If you put up barriers to becoming a doctor, you get fewer doctors. The doctors you do get become more expensive, as supply decreases.
How many barriers does the West put up in front of prospective doctors?
In Somalia, a physical costs about 50c. Assuming their abject poverty numbers aren't massaged to within an inch of their lives, that means the poorest Somalian spends half a day's wage on a physical.
In America, a physical costs about $130, corresponding to a daily wage of $260 or about $33/hour for an 8-hour day.

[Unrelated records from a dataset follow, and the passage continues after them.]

(* ===== verification/Presidio.v ===== *)
(** * The Presidio layer — internal/scanner/presidio/presidio.go

    The pattern table with its rules, scores, context words and validators, its
    compilation for a set of enabled rules, and the scan.  The regular
    expressions are those of the interface [RegexpEngine]; facts about the
    table itself are evaluated with the engine [re2]. *)
From S2P Require Import Prelude GoStr Utf8 GoFloat GoSort Spans Scanner Regex Rules Checksums.
Local Open Scope Z_scope.

(** The local type [raw] of [compilePatterns]. *)
Record rawPattern := mkRaw {
  rw_label : gostring;
  rw_ruleID : gostring;
  rw_pattern : gostring;
  rw_score : float64;
  rw_context : list gostring;
  rw_validate : option (gostring → bool);
  rw_contextReq : bool;
}.

Section presidio.
Context `{RegexpEngine} `{UnicodeData}.

(** ** The pattern table *)

Definition presidio_defs1 : list rawPattern := [
  mkRaw (go "CREDIT_CARD") (go "credit_card_luhn")
    (go "\b(?!1\d{12}(?!\d))((4\d{3})|(5[0-5]\d{2})|(6\d{3})|(1\d{3})|(3\d{3}))[- ]?(\d{3,4})[- ]?(\d{3,4})[- ]?(\d{3,5})\b")
    (f64_lit 3 10) [go "credit"; go "card"; go "visa"; go "mastercard"; go "cc"; go "amex"; go "discover"; go "jcb"; go "diners"; go "maestro"]
    (Some v_credit_card) false;
  mkRaw (go "CRYPTO") (go "crypto_btc")
    (go "\b(bc1|[13])[a-zA-HJ-NP-Z0-9]{25,59}\b")
    (f64_lit 5 10) [go "wallet"; go "btc"; go "bitcoin"; go "crypto"]
    None false;
  mkRaw (go "CRYPTO") (go "crypto_eth")
    (go "\b0x[a-fA-F0-9]{40}\b")
    (f64_lit 5 10) [go "wallet"; go "eth"; go "ethereum"; go "crypto"]
    None false;
  mkRaw (go "EMAIL_ADDRESS") (go "email_regex")
    (go "\b((([!#$%&'*+\-/=?^_`{|}~\w])|([!#$%&'*+\-/=?^_`{|}~\w][!#$%&'*+\-/=?^_`{|}~.\w]{0,}[!#$%&'*+\-/=?^_`{|}~\w]))[@]\w+([-.]\w+)*\.\w+([-.]\w+)*)\b")
    (f64_lit 5 10) [go "email"]
    None false;
  mkRaw (go "IBAN_CODE") (go "iban_presidio")
    (go "(?:[^A-Z0-9]|^)([A-Z]{2}[0-9]{2}(?:[ -]?[A-Z0-9]{4}){2,7}(?:[ -]?[A-Z0-9]{1,4})?)(?:[^A-Z0-9]|$)")
    (f64_lit 5 10) [go "iban"; go "bank"; go "transaction"; go "account"]
    (Some v_iban) false;
  mkRaw (go "IP_ADDRESS") (go "ipv4")
    (go "\b(?:25[0-5]|2[0-4][0-9]|[01]?[0-9][0-9]?)\.(?:25[0-5]|2[0-4][0-9]|[01]?[0-9][0-9]?)\.(?:25[0-5]|2[0-4][0-9]|[01]?[0-9][0-9]?)\.(?:25[0-5]|2[0-4][0-9]|[01]?[0-9][0-9]?)(?:/(?:[0-2]?\d|3[0-2]))?\b")
    (f64_lit 6 10) [go "ip"; go "ipv4"; go "ipv6"; go "address"]
    None false;
  mkRaw (go "IP_ADDRESS") (go "ipv6")
    (go "(?:[^:\w])(?:(?:[0-9A-Fa-f]{1,4}:){7}[0-9A-Fa-f]{1,4}|(?:[0-9A-Fa-f]{1,4}:){1,7}:|:(?::[0-9A-Fa-f]{1,4}){1,7}|(?:[0-9A-Fa-f]{1,4}:){1,6}:[0-9A-Fa-f]{1,4}|(?:[0-9A-Fa-f]{1,4}:){1,5}(?::[0-9A-Fa-f]{1,4}){1,2}|(?:[0-9A-Fa-f]{1,4}:){1,4}(?::[0-9A-Fa-f]{1,4}){1,3}|(?:[0-9A-Fa-f]{1,4}:){1,3}(?::[0-9A-Fa-f]{1,4}){1,4}|(?:[0-9A-Fa-f]{1,4}:){1,2}(?::[0-9A-Fa-f]{1,4}){1,5}|[0-9A-Fa-f]{1,4}:(?::[0-9A-Fa-f]{1,4}){1,6}|:(?::[0-9A-Fa-f]{1,4}){1,6})(?:[^:\w]|$)")
    (f64_lit 6 10) [go "ip"; go "ipv4"; go "ipv6"]
    None false;
  mkRaw (go "URL") (go "url_bare")
    (go "https?://[^\s<>" ++ dquote ++ go "')\]]+")
    (f64_lit 5 10) []
    (Some v_url) false;
  mkRaw (go "DATE_OF_BIRTH") (go "dob_mdy")
    (go "\b(?:0?[1-9]|1[0-2])[/\-.](?:0?[1-9]|[12]\d|3[01])[/\-.](?:\d{4}|\d{2})\b")
    (f64_lit 3 10) [go "birthday"; go "born"; go "dob"; go "date of birth"; go "birth date"; go "birthdate"]
    None true;
  mkRaw (go "DATE_OF_BIRTH") (go "dob_dmy")
    (go "\b(?:0?[1-9]|[12]\d|3[01])[/\-.](?:0?[1-9]|1[0-2])[/\-.](?:\d{4}|\d{2})\b")
    (f64_lit 3 10) [go "birthday"; go "born"; go "dob"; go "date of birth"; go "birth date"; go "birthdate"]
    None true
].

Definition presidio_defs2 : list rawPattern := [
  mkRaw (go "MAC_ADDRESS") (go "mac_colon_dash")
    (go "\b[0-9A-Fa-f]{2}:[0-9A-Fa-f]{2}:[0-9A-Fa-f]{2}:[0-9A-Fa-f]{2}:[0-9A-Fa-f]{2}:[0-9A-Fa-f]{2}\b")
    (f64_lit 6 10) [go "mac"; go "mac address"; go "hardware address"; go "physical address"; go "ethernet"; go "device"]
    (Some v_mac_colon) false;
  mkRaw (go "MAC_ADDRESS") (go "mac_colon_dash")
    (go "\b[0-9A-Fa-f]{2}-[0-9A-Fa-f]{2}-[0-9A-Fa-f]{2}-[0-9A-Fa-f]{2}-[0-9A-Fa-f]{2}-[0-9A-Fa-f]{2}\b")
    (f64_lit 6 10) [go "mac"; go "mac address"; go "hardware address"; go "physical address"; go "ethernet"; go "device"]
    (Some v_mac_dash) false;
  mkRaw (go "MAC_ADDRESS") (go "mac_cisco_dot")
    (go "\b[0-9A-Fa-f]{4}\.[0-9A-Fa-f]{4}\.[0-9A-Fa-f]{4}\b")
    (f64_lit 6 10) [go "mac"; go "mac address"; go "hardware address"; go "cisco"]
    None false;
  mkRaw (go "US_SSN") (go "us_ssn_dash")
    (go "\b([0-9]{3})[- .]([0-9]{2})[- .]([0-9]{4})\b")
    (f64_lit 5 10) [go "social"; go "security"; go "ssn"; go "ssns"]
    (Some v_ssn) false;
  mkRaw (go "US_ITIN") (go "us_itin_dash")
    (go "\b9\d{2}[- ](5\d|6[0-5]|7\d|8[0-8]|9[0-24-9])[- ]\d{4}\b")
    (f64_lit 5 10) [go "individual"; go "taxpayer"; go "itin"; go "tax"; go "payer"; go "tin"]
    None false;
  mkRaw (go "US_ITIN") (go "us_itin_bare")
    (go "\b9\d{2}(5\d|6[0-5]|7\d|8[0-8]|9[0-24-9])\d{4}\b")
    (f64_lit 3 10) [go "individual"; go "taxpayer"; go "itin"; go "tax"; go "payer"; go "tin"]
    None true;
  mkRaw (go "US_PASSPORT") (go "us_passport_numeric")
    (go "\b\d{9}\b")
    (f64_lit 5 100) [go "passport"; go "travel"; go "document"; go "us passport"]
    None true;
  mkRaw (go "US_PASSPORT") (go "us_passport_alpha")
    (go "\b[A-Z]\d{8}\b")
    (f64_lit 1 10) [go "passport"; go "travel"; go "document"; go "us passport"]
    None false;
  mkRaw (go "US_DRIVER_LICENSE") (go "us_driver_license")
    (go "\b(?:[A-Z]\d{3,6}|[A-Z]\d{5,9}|[A-Z]\d{6,8}|[A-Z]\d{4,8}|[A-Z]\d{9,11}|[A-Z]{1,2}\d{5,6}|[A-Z]{2}\d{2,5}|[A-Z]{2}\d{3,7}|\d{2}[A-Z]{3}\d{5,6}|[A-Z]\d{13,14}|[A-Z]\d{18}|[A-Z]\d{6}R|[A-Z]\d{9}|[A-Z]\d{1,12}|\d{9}[A-Z]|[A-Z]{2}\d{6}[A-Z]|\d{8}[A-Z]{2}|\d{3}[A-Z]{2}\d{4}|[A-Z]\d[A-Z]\d[A-Z]|\d{7,8}[A-Z])\b")
    (f64_lit 3 10) [go "driver"; go "license"; go "licence"; go "permit"; go "identification"; go "driving"; go "dl"; go "lic"]
    None true;
  mkRaw (go "US_BANK_NUMBER") (go "us_bank_number")
    (go "\b\d{10,17}\b")
    (f64_lit 5 100) [go "account#"; go "acct"; go "bank account"; go "checking"; go "savings"; go "routing number"]
    None true
].

Definition presidio_defs3 : list rawPattern := [
  mkRaw (go "ABA_ROUTING") (go "aba_routing_dashed")
    (go "\b[0123678]\d{3}-\d{4}-\d\b")
    (f64_lit 3 10) [go "aba"; go "routing"; go "bankrouting"; go "transit"]
    (Some v_aba_dashed) false;
  mkRaw (go "ABA_ROUTING") (go "aba_routing_bare")
    (go "\b[0123678]\d{8}\b")
    (f64_lit 5 100) [go "aba"; go "routing"; go "bankrouting"; go "transit"]
    (Some v_aba_bare) true;
  mkRaw (go "MEDICAL_LICENSE") (go "dea_license")
    (go "\b[ABCDEFGHJKLMPRSTUXabcdefghjklmprstux][a-zA-Z]\d{7}\b")
    (f64_lit 4 10) [go "medical"; go "certificate"; go "dea"; go "license"; go "npi"; go "provider"]
    None false;
  mkRaw (go "US_MBI") (go "us_mbi_separated")
    (go "\b\d[ACDEFGHJKMNPQRTUVWXY][0-9ACDEFGHJKMNPQRTUVWXY]\d-[ACDEFGHJKMNPQRTUVWXY][0-9ACDEFGHJKMNPQRTUVWXY]\d-[ACDEFGHJKMNPQRTUVWXY][ACDEFGHJKMNPQRTUVWXY]\d{2}\b")
    (f64_lit 5 10) [go "medicare"; go "mbi"; go "beneficiary"; go "cms"; go "medicaid"]
    None false;
  mkRaw (go "US_MBI") (go "us_mbi_bare")
    (go "\b\d[ACDEFGHJKMNPQRTUVWXY][0-9ACDEFGHJKMNPQRTUVWXY]\d[ACDEFGHJKMNPQRTUVWXY][0-9ACDEFGHJKMNPQRTUVWXY]\d[ACDEFGHJKMNPQRTUVWXY][ACDEFGHJKMNPQRTUVWXY]\d{2}\b")
    (f64_lit 3 10) [go "medicare"; go "mbi"; go "beneficiary"; go "cms"; go "medicaid"]
    None true;
  mkRaw (go "US_NPI") (go "us_npi_separated")
    (go "\b[12]\d{3}[ -]\d{3}[ -]\d{3}\b")
    (f64_lit 4 10) [go "npi"; go "national provider"; go "provider"; go "provider id"; go "taxonomy"]
    None false;
  mkRaw (go "US_NPI") (go "us_npi_bare")
    (go "\b[12]\d{9}\b")
    (f64_lit 1 10) [go "npi"; go "national provider"; go "provider"; go "provider id"; go "taxonomy"]
    None true;
  mkRaw (go "UK_NHS") (go "uk_nhs")
    (go "\b\d{3}[- ]?\d{3}[- ]?\d{4}\b")
    (f64_lit 3 10) [go "national health service"; go "nhs"; go "health services authority"; go "health authority"]
    (Some v_nhs) true;
  mkRaw (go "UK_NINO") (go "uk_nino")
    (go "(?i)\b(?!BG|GB|NK|KN|NT|TN|ZZ)[A-CEGHJ-PR-TW-Z][A-CEGHJ-NPR-TW-Z] ?\d{2} ?\d{2} ?\d{2} ?[A-D]\b")
    (f64_lit 5 10) [go "national insurance"; go "ni number"; go "nino"]
    None false;
  mkRaw (go "UK_POSTCODE") (go "uk_postcode")
    (go "\b(?:GIR\s?0AA|[A-PR-UWYZ][0-9][ABCDEFGHJKPSTUW]?\s?[0-9][ABD-HJLNP-UW-Z]{2}|[A-PR-UWYZ][0-9]{2}\s?[0-9][ABD-HJLNP-UW-Z]{2}|[A-PR-UWYZ][A-HK-Y][0-9][ABEHMNPRVWXY]?\s?[0-9][ABD-HJLNP-UW-Z]{2}|[A-PR-UWYZ][A-HK-Y][0-9]{2}\s?[0-9][ABD-HJLNP-UW-Z]{2})\b")
    (f64_lit 1 10) [go "postcode"; go "post code"; go "postal code"; go "zip"; go "address"; go "delivery"; go "mailing"]
    None true;
  mkRaw (go "UK_PASSPORT") (go "uk_passport")
    (go "\b[A-Z]{2}\d{7}\b")
    (f64_lit 1 10) [go "passport"; go "travel document"; go "uk passport"; go "british passport"]
    None true;
  mkRaw (go "UK_DRIVING_LICENCE") (go "uk_driving_licence")
    (go "\b[A-Z9]{5}\d(?:0[1-9]|1[0-2]|5[1-9]|6[0-2])(?:0[1-9]|[12]\d|3[01])\d[A-Z9]{2}[A-Z0-9][A-Z]{2}\b")
    (f64_lit 5 10) [go "driving licence"; go "driving license"; go "driver"; go "dvla"; go "licence number"; go "license number"]
    None false
].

Of course anyone actually earning more than $30 an hour just about doesn't care. It is only the poor who can't afford it. It is the poor who die because the doctor that could have helped them couldn't be bothered to get a license. (Presumably went into finance instead.)
Canadians would claim this is why they have the government pay for it. Fantasy. Obviously the richer neighbourhoods have better doctors. If nothing else, hospitals are partly funded by property taxes. Add in public choice, and I start to wonder if Lovecraft really wrote fiction. Orwell clearly didn't. Reduce supply AND lower wages? Hey guys, I wonder why Canada has issues getting enough doctors. I guess they must hate poor people.
Licensing: kills people. Residency: kills people. College requirement for med school: kills people. Almost every health regulation: kills people.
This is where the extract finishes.